Only one stretch of the records below is wanted: the lines from the one holding "cell (h_regs (db w)) Addresses.HR_SIM_ENABLE = Some 1" through the one holding "Z.max 0 ((if". Return it exactly, both ends included.

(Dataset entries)
%%

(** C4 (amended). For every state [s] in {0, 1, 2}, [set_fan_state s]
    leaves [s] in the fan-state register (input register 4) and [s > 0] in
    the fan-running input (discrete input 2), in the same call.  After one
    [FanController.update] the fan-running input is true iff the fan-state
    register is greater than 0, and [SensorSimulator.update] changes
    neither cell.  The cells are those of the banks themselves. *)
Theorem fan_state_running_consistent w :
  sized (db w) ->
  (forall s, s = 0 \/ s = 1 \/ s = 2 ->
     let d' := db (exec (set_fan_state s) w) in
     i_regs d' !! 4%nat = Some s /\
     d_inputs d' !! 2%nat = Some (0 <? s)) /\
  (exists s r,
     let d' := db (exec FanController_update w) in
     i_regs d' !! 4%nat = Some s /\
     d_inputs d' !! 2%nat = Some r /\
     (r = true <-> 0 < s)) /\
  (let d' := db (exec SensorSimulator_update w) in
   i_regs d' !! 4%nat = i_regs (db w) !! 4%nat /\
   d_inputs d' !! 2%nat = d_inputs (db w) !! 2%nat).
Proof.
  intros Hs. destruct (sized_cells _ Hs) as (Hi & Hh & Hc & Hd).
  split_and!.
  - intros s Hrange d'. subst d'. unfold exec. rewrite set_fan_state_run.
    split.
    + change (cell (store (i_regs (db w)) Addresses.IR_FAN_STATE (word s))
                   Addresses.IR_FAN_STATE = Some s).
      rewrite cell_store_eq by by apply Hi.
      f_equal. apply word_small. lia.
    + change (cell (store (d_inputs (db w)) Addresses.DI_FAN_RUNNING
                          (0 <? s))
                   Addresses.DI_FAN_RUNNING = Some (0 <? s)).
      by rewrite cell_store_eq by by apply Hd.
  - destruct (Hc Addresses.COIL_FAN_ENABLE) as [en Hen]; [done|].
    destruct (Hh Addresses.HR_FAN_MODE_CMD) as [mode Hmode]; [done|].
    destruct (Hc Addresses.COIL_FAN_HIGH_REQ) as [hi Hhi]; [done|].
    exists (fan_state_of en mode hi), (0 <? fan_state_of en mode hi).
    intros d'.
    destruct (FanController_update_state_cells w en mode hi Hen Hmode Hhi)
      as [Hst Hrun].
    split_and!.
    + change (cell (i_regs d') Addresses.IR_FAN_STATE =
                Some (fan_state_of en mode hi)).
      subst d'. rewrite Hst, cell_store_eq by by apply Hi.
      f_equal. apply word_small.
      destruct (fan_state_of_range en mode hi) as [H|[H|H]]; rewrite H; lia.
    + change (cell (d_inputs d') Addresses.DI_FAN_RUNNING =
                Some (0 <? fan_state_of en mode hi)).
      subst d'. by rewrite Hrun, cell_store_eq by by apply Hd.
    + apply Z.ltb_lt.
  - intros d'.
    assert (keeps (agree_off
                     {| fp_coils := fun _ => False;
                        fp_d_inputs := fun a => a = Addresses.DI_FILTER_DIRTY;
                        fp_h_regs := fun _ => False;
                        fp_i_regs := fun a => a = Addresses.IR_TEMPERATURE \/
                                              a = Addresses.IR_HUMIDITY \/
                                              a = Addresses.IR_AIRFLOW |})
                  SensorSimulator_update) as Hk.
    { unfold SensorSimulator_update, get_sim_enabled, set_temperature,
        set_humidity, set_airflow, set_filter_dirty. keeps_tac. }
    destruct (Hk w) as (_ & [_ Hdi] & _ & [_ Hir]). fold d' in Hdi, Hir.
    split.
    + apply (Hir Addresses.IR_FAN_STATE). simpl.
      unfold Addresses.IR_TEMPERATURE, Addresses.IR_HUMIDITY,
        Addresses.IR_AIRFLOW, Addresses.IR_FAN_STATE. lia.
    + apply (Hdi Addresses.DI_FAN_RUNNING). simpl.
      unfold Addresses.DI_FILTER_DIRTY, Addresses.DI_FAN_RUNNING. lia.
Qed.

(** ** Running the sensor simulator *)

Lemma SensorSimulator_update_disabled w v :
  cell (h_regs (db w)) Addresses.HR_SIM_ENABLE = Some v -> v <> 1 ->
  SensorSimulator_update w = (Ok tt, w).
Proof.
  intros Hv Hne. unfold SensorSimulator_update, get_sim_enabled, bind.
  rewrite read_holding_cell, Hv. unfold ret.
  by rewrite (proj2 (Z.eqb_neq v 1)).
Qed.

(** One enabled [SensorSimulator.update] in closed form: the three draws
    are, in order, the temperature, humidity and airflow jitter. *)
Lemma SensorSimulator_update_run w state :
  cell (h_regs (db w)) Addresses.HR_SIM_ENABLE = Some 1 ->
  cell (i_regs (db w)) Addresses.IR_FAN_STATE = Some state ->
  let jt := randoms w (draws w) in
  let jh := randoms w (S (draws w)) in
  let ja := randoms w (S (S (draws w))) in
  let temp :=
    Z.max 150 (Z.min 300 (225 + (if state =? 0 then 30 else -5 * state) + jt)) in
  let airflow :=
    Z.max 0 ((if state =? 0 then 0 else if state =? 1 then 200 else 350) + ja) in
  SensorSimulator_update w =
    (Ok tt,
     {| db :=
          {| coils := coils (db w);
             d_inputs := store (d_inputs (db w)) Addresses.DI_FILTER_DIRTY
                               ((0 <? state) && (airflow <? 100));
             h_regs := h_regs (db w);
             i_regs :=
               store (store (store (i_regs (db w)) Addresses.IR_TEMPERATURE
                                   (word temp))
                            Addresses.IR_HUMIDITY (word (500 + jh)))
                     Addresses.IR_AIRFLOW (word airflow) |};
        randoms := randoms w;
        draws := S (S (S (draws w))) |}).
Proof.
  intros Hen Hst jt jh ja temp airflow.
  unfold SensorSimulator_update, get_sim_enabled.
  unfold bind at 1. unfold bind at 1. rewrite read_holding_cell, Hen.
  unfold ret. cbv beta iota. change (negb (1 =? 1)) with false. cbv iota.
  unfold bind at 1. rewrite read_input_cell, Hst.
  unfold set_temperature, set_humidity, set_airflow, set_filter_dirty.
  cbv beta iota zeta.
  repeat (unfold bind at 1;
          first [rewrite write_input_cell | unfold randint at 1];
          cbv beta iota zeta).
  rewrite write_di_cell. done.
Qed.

%%
%%

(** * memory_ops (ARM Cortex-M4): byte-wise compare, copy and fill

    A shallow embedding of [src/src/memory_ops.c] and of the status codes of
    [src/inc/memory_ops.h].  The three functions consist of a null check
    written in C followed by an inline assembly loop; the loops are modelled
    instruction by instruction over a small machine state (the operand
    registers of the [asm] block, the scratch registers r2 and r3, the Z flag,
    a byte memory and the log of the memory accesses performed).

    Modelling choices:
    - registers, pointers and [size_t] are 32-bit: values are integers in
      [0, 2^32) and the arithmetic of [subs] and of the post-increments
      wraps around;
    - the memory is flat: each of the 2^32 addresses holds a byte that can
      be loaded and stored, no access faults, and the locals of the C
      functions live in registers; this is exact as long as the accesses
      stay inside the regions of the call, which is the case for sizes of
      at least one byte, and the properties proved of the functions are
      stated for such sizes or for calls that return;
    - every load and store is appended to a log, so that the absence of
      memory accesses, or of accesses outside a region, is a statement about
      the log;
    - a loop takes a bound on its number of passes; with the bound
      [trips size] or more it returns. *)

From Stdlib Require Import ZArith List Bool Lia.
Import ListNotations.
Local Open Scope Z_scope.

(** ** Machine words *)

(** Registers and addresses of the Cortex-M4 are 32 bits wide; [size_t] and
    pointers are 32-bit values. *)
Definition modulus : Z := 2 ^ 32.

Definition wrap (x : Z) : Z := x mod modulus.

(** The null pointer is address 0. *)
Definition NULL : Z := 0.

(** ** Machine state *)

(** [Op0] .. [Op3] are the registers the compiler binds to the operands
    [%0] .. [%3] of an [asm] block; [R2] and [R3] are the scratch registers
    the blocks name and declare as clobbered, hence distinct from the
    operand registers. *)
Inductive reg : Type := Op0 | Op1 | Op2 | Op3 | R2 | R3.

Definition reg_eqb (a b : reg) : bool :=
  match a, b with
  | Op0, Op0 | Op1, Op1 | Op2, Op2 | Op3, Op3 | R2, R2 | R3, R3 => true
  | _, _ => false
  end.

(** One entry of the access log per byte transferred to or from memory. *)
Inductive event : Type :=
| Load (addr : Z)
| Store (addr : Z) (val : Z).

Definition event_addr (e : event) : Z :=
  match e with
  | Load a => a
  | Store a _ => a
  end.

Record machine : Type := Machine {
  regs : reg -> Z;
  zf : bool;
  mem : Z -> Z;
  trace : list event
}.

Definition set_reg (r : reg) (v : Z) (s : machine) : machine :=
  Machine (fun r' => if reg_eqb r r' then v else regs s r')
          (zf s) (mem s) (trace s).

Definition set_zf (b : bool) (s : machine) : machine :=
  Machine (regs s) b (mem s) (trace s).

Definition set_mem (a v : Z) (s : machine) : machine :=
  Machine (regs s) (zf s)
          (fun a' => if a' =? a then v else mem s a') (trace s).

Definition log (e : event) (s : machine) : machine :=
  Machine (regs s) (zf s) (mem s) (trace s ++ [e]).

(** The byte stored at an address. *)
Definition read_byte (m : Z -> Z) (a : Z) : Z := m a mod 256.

%%
%%

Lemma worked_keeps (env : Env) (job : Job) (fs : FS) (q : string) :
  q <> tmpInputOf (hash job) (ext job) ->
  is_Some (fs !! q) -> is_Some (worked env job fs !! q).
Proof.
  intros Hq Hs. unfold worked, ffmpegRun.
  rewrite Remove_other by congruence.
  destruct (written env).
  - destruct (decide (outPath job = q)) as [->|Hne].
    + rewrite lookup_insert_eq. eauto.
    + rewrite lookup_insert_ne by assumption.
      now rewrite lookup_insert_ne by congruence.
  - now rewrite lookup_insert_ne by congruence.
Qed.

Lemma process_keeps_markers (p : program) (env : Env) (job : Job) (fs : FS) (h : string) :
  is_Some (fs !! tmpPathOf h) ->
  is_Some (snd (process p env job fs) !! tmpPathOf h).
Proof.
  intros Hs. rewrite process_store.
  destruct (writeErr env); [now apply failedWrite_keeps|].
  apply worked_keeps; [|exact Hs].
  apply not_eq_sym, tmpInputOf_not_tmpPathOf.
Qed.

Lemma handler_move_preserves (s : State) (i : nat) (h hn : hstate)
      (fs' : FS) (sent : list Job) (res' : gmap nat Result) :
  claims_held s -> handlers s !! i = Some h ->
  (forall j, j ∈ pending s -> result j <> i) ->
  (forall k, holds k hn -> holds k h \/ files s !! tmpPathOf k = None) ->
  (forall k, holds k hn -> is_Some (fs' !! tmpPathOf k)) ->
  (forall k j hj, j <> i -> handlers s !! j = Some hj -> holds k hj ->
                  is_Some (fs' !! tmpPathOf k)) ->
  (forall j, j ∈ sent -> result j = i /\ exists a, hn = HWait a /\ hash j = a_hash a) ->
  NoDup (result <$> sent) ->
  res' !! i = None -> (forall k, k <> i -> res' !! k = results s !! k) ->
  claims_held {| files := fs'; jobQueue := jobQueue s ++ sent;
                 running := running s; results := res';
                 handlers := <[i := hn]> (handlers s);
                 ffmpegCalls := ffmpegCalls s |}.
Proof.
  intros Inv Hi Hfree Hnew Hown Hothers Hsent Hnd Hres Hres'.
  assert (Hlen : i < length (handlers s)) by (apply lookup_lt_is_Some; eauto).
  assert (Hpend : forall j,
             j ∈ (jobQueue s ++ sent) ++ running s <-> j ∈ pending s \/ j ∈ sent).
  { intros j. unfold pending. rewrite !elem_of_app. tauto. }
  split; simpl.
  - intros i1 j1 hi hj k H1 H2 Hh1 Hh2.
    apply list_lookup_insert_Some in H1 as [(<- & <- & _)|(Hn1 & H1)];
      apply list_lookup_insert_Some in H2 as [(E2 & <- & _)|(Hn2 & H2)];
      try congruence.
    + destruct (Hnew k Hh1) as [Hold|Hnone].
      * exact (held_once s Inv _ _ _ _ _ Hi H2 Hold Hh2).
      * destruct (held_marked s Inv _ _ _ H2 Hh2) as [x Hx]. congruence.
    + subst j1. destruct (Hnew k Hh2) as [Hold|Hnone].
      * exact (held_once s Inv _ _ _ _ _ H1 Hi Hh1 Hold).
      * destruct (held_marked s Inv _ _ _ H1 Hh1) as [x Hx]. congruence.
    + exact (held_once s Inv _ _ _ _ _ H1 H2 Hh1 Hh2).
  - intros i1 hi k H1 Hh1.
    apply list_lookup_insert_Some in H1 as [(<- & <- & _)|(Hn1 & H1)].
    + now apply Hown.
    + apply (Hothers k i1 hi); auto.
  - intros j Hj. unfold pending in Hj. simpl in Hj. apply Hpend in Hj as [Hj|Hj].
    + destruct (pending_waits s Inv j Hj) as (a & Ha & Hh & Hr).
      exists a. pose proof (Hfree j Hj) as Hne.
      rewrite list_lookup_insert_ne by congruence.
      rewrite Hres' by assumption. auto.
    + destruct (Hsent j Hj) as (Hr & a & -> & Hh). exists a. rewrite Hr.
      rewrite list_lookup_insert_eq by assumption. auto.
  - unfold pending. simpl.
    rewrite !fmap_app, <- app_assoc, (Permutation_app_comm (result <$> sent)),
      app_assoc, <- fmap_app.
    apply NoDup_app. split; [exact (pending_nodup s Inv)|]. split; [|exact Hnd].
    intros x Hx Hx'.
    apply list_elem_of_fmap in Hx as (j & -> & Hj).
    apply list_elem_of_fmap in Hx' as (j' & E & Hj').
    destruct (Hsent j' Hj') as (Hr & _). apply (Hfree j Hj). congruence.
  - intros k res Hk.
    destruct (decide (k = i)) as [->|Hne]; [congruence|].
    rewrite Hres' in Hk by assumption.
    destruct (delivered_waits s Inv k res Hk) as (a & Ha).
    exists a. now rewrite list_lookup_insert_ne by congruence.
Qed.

%%

(RESPONSE BOX)
  cell (h_regs (db w)) Addresses.HR_SIM_ENABLE = Some 1 ->
  cell (i_regs (db w)) Addresses.IR_FAN_STATE = Some state ->
  let jt := randoms w (draws w) in
  let jh := randoms w (S (draws w)) in
  let ja := randoms w (S (S (draws w))) in
  let temp :=
    Z.max 150 (Z.min 300 (225 + (if state =? 0 then 30 else -5 * state) + jt)) in
  let airflow :=
    Z.max 0 ((if state =? 0 then 0 else if state =? 1 then 200 else 350) + ja) in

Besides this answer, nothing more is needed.